** To do **
With both ends included, repeat exactly the lines of the entries below from the one containing "emit (EvCreated id);;" down to the one containing "modify_proc (upd_addresses (jm_delete", and no others.

** Data shown **
(* ===== verification/Processor.v ===== *)
(** * The payment processor: state, snapshot, queries, creation, deletion

    [class PaymentProcessor] of [src/unnamed/part_001] (lines 39-172 and
    288-345, 565-622).  [Processor] holds its fields: the two [Map]s, the
    next sub-account index, the configuration, whether it runs, whether the
    expiry interval and the debounce timer are armed, and the addresses
    the monitor watches.  [World] adds what the methods reach outside the
    object: the wallet, the snapshot file, the clock, the webhook
    endpoints (an HTTP status per URL, [None] for a transport error), the
    POSTs sent and the events emitted. *)

From S2P Require Import Prelude BigInt JsMap Charge Ledger Wallet.

(** Events of the [EventEmitter], with the ids they carry. *)
Inductive ProcEvent : Type :=
| EvStateLoaded (chargeCount : nat)
| EvStarted (resumedCharges : nat)
| EvStopped
| EvRecoveryFound (chargeId : string) (pendingCount : nat)
| EvCreated (chargeId : string)
| EvPayment (chargeId txHash : string)
| EvCompleted (chargeId : string)
| EvPartial (chargeId : string)
| EvSwept (chargeId hash amount : string)
| EvExpired (chargeId : string)
| EvDeleted (chargeId : string)
| EvWebhookSent (chargeId url : string)
| EvWebhookFailed (chargeId url : string) (status : Z)
| EvWebhookError (chargeId url : string)
| EvError (message : string).

(** [interface PersistedState] *)
Record PersistedState : Type := mkPersisted {
  ps_nextAccountIndex : Z;
  ps_charges : list Charge;
  ps_updatedAt : Z;
}.

(** The file at [persistPath]: absent, unreadable, or a snapshot. *)
Inductive DiskFile : Type := NoFile | Corrupt | Snapshot (ps : PersistedState).

(** The webhook body of [callWebhook] (lines 397-415). *)
Record WebhookPayload : Type := mkPayload {
  wp_event : string;
  wp_id : string; wp_address : string;
  wp_amountNano : string; wp_amountRaw : string;
  wp_receivedNano : string; wp_receivedRaw : string;
  wp_status : string; wp_sweepTxHash : string;
  wp_sweptAmountNano : string; wp_sweptAmountRaw : string;
  wp_completedAt : option Z; wp_sweptAt : option Z;
  wp_metadata : option string;
  wp_timestamp : Z;
}.

Record Processor : Type := mkProcessor {
  pr_charges : JsMap string Charge;
  pr_addressToChargeId : JsMap string string;
  pr_nextAccountIndex : Z;
  pr_mainAccountIndex : Z;
  pr_autoSweep : bool;
  pr_isRunning : bool;
  pr_expiryCheckInterval : bool;
  pr_saveDebounceTimer : bool;
  pr_monitorAccounts : gset string;
  pr_monitorRunning : bool;
}.

Record World : Type := mkWorld {
  w_proc : Processor;
  w_wallet : Wallet;
  w_disk : DiskFile;
  w_now : Z;
  w_http : string -> option Z;
  w_posts : list (string * WebhookPayload);
  w_events : list ProcEvent;
}.

(** ** Updates of the state *)

Definition set_proc (p : Processor) (w : World) : World :=
  mkWorld p (w_wallet w) (w_disk w) (w_now w) (w_http w) (w_posts w) (w_events w).
Definition set_wallet (wl : Wallet) (w : World) : World :=
  mkWorld (w_proc w) wl (w_disk w) (w_now w) (w_http w) (w_posts w) (w_events w).
Definition set_disk (d : DiskFile) (w : World) : World :=
  mkWorld (w_proc w) (w_wallet w) d (w_now w) (w_http w) (w_posts w) (w_events w).
Definition add_post (u : string) (pl : WebhookPayload) (w : World) : World :=
  mkWorld (w_proc w) (w_wallet w) (w_disk w) (w_now w) (w_http w) (w_posts w ++ [(u, pl)]) (w_events w).
Definition add_event (e : ProcEvent) (w : World) : World :=
  mkWorld (w_proc w) (w_wallet w) (w_disk w) (w_now w) (w_http w) (w_posts w) (w_events w ++ [e]).

Definition upd_charges (f : JsMap string Charge -> JsMap string Charge) (p : Processor) : Processor :=
  mkProcessor (f (pr_charges p)) (pr_addressToChargeId p) (pr_nextAccountIndex p)
    (pr_mainAccountIndex p) (pr_autoSweep p) (pr_isRunning p) (pr_expiryCheckInterval p)
    (pr_saveDebounceTimer p) (pr_monitorAccounts p) (pr_monitorRunning p).
Definition upd_addresses (f : JsMap string string -> JsMap string string) (p : Processor) : Processor :=
  mkProcessor (pr_charges p) (f (pr_addressToChargeId p)) (pr_nextAccountIndex p)
    (pr_mainAccountIndex p) (pr_autoSweep p) (pr_isRunning p) (pr_expiryCheckInterval p)
    (pr_saveDebounceTimer p) (pr_monitorAccounts p) (pr_monitorRunning p).
Definition upd_next (n : Z) (p : Processor) : Processor :=
  mkProcessor (pr_charges p) (pr_addressToChargeId p) n
    (pr_mainAccountIndex p) (pr_autoSweep p) (pr_isRunning p) (pr_expiryCheckInterval p)
    (pr_saveDebounceTimer p) (pr_monitorAccounts p) (pr_monitorRunning p).
Definition upd_timers (running interval debounce : bool) (p : Processor) : Processor :=
  mkProcessor (pr_charges p) (pr_addressToChargeId p) (pr_nextAccountIndex p)
    (pr_mainAccountIndex p) (pr_autoSweep p) running interval debounce
    (pr_monitorAccounts p) (pr_monitorRunning p).
Definition upd_monitor (f : gset string -> gset string) (running : bool) (p : Processor) : Processor :=
  mkProcessor (pr_charges p) (pr_addressToChargeId p) (pr_nextAccountIndex p)
    (pr_mainAccountIndex p) (pr_autoSweep p) (pr_isRunning p) (pr_expiryCheckInterval p)
    (pr_saveDebounceTimer p) (f (pr_monitorAccounts p)) running.

Definition modify_proc (f : Processor -> Processor) : M World unit :=
  modify (fun w => set_proc (f (w_proc w)) w).

Lemma modify_proc_bind_eval {B} f (k : unit -> M World B) w :
  (modify_proc f ≫= k) w = k tt (set_proc (f (w_proc w)) w).
Proof. done. Qed.
#[export] Hint Rewrite @modify_proc_bind_eval : berry_rw.

(** [this.emit(e, ...)] *)
Definition emit (e : ProcEvent) : M World unit := modify (add_event e).

(** [new Date()] *)
Definition now : M World Z := gets w_now.

(** A call on [this.wallet]. *)
Definition wallet {A} (m : M Wallet A) : M World A := lift w_wallet set_wallet m.

Lemma wallet_bind_eval {A B} (m : M Wallet A) (f : A -> M World B) w :
  (wallet m ≫= f) w = match m (w_wallet w) with
                      | (t, Ret a) => f a (set_wallet t w)
                      | (t, Throw e) => (set_wallet t w, Throw e)
                      end.
Proof. unfold wallet, lift. rewrite bind_eval. by destruct (m (w_wallet w)) as [? []]. Qed.

(** Run a wallet call of the chain with its specification [H]. *)
Ltac w_simpl := cbn beta iota delta [w_proc w_wallet w_disk w_now w_http w_posts w_events
  set_wallet set_proc set_disk add_post add_event
  pr_charges pr_addressToChargeId pr_nextAccountIndex pr_mainAccountIndex pr_autoSweep
  pr_isRunning pr_expiryCheckInterval pr_saveDebounceTimer pr_monitorAccounts pr_monitorRunning
  upd_charges upd_addresses upd_next upd_timers upd_monitor].
Ltac wallet_step H := rewrite wallet_bind_eval; w_simpl; rewrite H; cbn beta iota.

(** [this.monitor.addAccount(a)] / [removeAccount(a)] (the monitor is not
    under [src/]; it keeps the set of watched addresses). *)
Definition monitor_add (a : string) : M World unit :=
  modify_proc (fun p => upd_monitor (union {[a]}) (pr_monitorRunning p) p).
Definition monitor_remove (a : string) : M World unit :=
  modify_proc (fun p => upd_monitor (fun s => s ∖ {[a]}) (pr_monitorRunning p) p).

(** A field assignment on the charge object stored under [id]. *)
Definition mutate (id : string) (f : Charge -> Charge) : M World unit :=
  modify_proc (upd_charges (jm_alter f id)).

(** ** The snapshot file (lines 144-172) *)

Definition snapshot (w : World) : PersistedState :=
  mkPersisted (pr_nextAccountIndex (w_proc w)) (jm_values (pr_charges (w_proc w))) (w_now w).

(** [persistState()]: (re)arm the 500 ms debounce timer. *)
Definition persistState : M World unit :=
  modify_proc (fun p => upd_timers (pr_isRunning p) (pr_expiryCheckInterval p) true p).

(** The debounce timer fires: write the snapshot of that moment. *)
Definition saveDebounceFire : M World unit :=
  w ← get;
  if pr_saveDebounceTimer (w_proc w) then
    modify (fun w => set_disk (Snapshot (snapshot w)) w);;
    modify_proc (fun p => upd_timers (pr_isRunning p) (pr_expiryCheckInterval p) false p)
  else mret tt.

(** [persistStateNow()]: cancel the timer, write now. *)
Definition persistStateNow : M World unit :=
  modify_proc (fun p => upd_timers (pr_isRunning p) (pr_expiryCheckInterval p) false p);;
  modify (fun w => set_disk (Snapshot (snapshot w)) w).

(** ** Queries (lines 324-345) *)

(** [getCharge(id)] *)
Definition getCharge (id : string) : M World (option Charge) :=
  gets (fun w => jm_get id (pr_charges (w_proc w))).

(** [getChargeByAddress(address)]: [id ? this.charges.get(id) : undefined]. *)
Definition charge_by_address (p : Processor) (address : string) : option Charge :=
  match jm_get address (pr_addressToChargeId p) with
  | Some id => if String.eqb id "" then None else jm_get id (pr_charges p)
  | None => None
  end.

Definition getChargeByAddress (address : string) : M World (option Charge) :=
  gets (fun w => charge_by_address (w_proc w) address).

(** [listCharges(status?)] *)
Definition listCharges (p : Processor) (status : option ChargeStatus) : list Charge :=
  match status with
  | Some s => filter (fun c => ch_status c = s) (jm_values (pr_charges p))
  | None => jm_values (pr_charges p)
  end.

(** [listActiveCharges()] *)
Definition listActiveCharges (p : Processor) : list Charge :=
  filter (fun c => is_active c = true) (listCharges p None).

(** ** [createCharge(options)] (lines 288-322) *)

Record CreateChargeOptions : Type := mkCreateChargeOptions {
  opt_amountNano : string;
  opt_timeoutMs : option Z;
  opt_metadata : option string;
  opt_webhookUrl : option string;
}.

Definition DEFAULT_TIMEOUT_MS : Z := 30 * 60 * 1000.

Section Create.
Context `{WalletLib}.

(** [id] is the value [generateChargeId()] draws. *)
Definition createCharge (id : string) (options : CreateChargeOptions) : M World Charge :=
  w ← get;
  let accountIndex := pr_nextAccountIndex (w_proc w) in
  modify_proc (upd_next (accountIndex + 1));;
  address ← wallet (deriveAccount accountIndex);
  let amountRaw := nanoToRaw (opt_amountNano options) in
  let timeoutMs := default DEFAULT_TIMEOUT_MS (opt_timeoutMs options) in
  t ← now;
  let charge := mkCharge id address accountIndex amountRaw (opt_amountNano options)
                  "0" "0" Pending [] t (t + timeoutMs) None None None
                  (opt_webhookUrl options) None (opt_metadata options) in
  modify_proc (upd_charges (jm_set id charge));;
  modify_proc (upd_addresses (jm_set address id));;
  monitor_add address;;
  persistState;;
  emit (EvCreated id);;
  mret charge.
End Create.

(** ** [deleteCharge(chargeId)] (lines 565-582) *)

Definition deleteCharge (chargeId : string) : M World bool :=
  c ← getCharge chargeId;
  match c with
  | None => mret false
  | Some charge =>
      deletable ←
        match ch_status charge with
        | Swept => mret true
        | Expired => r ← bigint (ch_receivedRaw charge); mret (r =? 0)%Z
        | _ => mret false
        end;
      if negb deletable then throw "Cannot delete charge with pending funds. Sweep first."
      else
        modify_proc (upd_addresses (jm_delete (ch_address charge)));;
        modify_proc (upd_charges (jm_delete chargeId));;
        monitor_remove (ch_address charge);;
        persistState;;
        emit (EvDeleted chargeId);;
        mret true
  end.

(** ** [cleanupSweptCharges()] (lines 584-596)

    The loop runs over the entries the map had when it started: deleting
    the entry being visited does not disturb a JS [Map] iteration. *)
Fixpoint cleanup_loop (entries : list (string * Charge)) (count : nat) : M World nat :=
  match entries with
  | [] => mret count
  | (id, charge) :: rest =>
      if decide (ch_status charge = Swept) then
        modify_proc (upd_charges (jm_delete id));; cleanup_loop rest (S count)
      else cleanup_loop rest count
  end.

** Answer space **
  emit (EvCreated id);;
  mret charge.
End Create.

(** ** [deleteCharge(chargeId)] (lines 565-582) *)

Definition deleteCharge (chargeId : string) : M World bool :=
  c ← getCharge chargeId;
  match c with
  | None => mret false
  | Some charge =>
      deletable ←
        match ch_status charge with
        | Swept => mret true
        | Expired => r ← bigint (ch_receivedRaw charge); mret (r =? 0)%Z
        | _ => mret false
        end;
      if negb deletable then throw "Cannot delete charge with pending funds. Sweep first."
      else
        modify_proc (upd_addresses (jm_delete (ch_address charge)));;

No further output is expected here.